* _Exercise aim_: Where in the records does the word "script" appear? Copy each line that holds it.

[Collection entries]

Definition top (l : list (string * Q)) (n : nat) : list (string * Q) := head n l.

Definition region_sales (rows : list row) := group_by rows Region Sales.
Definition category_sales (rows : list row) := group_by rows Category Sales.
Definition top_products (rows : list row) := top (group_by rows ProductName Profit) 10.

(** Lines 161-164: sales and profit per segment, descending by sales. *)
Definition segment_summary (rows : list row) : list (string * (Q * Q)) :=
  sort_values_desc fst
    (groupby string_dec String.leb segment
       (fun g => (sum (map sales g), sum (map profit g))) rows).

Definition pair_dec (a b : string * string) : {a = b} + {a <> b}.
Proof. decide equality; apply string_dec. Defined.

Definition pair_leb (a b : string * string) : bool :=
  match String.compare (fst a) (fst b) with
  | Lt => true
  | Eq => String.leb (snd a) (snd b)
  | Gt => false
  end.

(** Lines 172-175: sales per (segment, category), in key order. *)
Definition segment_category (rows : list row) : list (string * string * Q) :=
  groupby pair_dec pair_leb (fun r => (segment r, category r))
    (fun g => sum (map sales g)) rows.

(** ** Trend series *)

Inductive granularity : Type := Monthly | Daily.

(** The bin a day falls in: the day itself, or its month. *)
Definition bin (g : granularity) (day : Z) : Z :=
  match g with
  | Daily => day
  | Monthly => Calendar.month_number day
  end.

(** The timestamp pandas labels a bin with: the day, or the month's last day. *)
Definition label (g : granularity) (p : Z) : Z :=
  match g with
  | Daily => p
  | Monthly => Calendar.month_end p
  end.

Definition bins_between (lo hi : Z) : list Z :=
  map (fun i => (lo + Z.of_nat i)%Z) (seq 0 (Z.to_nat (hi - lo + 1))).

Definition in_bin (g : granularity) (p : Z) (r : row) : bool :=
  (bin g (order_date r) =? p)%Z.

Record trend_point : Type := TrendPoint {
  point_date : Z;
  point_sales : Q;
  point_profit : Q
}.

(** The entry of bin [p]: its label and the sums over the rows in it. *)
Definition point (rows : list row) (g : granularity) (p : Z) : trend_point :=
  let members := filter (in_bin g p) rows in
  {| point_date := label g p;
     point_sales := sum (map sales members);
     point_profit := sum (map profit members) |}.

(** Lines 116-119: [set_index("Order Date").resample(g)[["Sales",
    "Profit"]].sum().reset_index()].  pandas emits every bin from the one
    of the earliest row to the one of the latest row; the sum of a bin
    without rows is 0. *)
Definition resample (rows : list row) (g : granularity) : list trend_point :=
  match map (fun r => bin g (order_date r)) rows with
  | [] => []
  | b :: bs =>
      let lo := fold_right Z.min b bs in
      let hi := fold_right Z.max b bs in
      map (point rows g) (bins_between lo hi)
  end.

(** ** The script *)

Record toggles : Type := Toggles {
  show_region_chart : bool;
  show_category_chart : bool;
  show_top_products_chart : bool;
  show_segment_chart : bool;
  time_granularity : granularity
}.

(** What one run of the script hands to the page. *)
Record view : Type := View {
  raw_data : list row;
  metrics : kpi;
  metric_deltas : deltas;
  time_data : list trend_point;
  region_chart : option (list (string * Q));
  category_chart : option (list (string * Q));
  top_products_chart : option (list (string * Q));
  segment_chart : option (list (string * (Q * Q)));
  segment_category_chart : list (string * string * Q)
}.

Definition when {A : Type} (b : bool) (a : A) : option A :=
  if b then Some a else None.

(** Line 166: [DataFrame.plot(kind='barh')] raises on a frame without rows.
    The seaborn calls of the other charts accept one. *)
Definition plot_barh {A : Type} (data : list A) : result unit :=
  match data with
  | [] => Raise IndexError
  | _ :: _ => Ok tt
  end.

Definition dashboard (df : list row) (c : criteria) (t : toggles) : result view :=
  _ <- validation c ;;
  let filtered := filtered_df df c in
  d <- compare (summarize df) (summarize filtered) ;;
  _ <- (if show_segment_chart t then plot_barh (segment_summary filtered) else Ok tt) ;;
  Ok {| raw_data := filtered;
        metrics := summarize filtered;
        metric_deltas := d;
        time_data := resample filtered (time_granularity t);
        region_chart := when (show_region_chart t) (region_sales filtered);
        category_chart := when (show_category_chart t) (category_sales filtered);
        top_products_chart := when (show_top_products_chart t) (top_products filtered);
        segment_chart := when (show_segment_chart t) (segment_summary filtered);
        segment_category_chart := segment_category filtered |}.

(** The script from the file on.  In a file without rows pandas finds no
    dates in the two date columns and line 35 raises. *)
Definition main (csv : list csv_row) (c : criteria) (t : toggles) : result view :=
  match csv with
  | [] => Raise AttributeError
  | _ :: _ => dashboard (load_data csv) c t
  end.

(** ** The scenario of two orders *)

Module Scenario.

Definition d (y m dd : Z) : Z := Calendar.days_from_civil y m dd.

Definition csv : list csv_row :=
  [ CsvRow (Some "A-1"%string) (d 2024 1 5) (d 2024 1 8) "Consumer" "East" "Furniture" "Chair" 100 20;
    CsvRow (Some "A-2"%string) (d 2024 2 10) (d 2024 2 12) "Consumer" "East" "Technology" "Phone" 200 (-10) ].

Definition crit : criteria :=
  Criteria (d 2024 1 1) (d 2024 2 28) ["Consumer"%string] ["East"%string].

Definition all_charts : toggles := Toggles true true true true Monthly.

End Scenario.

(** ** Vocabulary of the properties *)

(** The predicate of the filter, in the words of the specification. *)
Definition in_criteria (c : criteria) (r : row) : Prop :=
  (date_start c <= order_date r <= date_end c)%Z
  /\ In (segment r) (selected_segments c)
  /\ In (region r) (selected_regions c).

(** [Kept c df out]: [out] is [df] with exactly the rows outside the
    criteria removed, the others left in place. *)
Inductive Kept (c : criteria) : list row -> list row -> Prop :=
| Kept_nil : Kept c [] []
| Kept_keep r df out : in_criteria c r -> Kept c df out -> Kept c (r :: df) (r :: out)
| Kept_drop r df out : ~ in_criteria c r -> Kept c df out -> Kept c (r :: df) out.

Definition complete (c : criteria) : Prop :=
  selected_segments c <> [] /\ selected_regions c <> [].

* _Solution to the exercise_:
(** ** The script *)
(** What one run of the script hands to the page. *)
(** The script from the file on.  In a file without rows pandas finds no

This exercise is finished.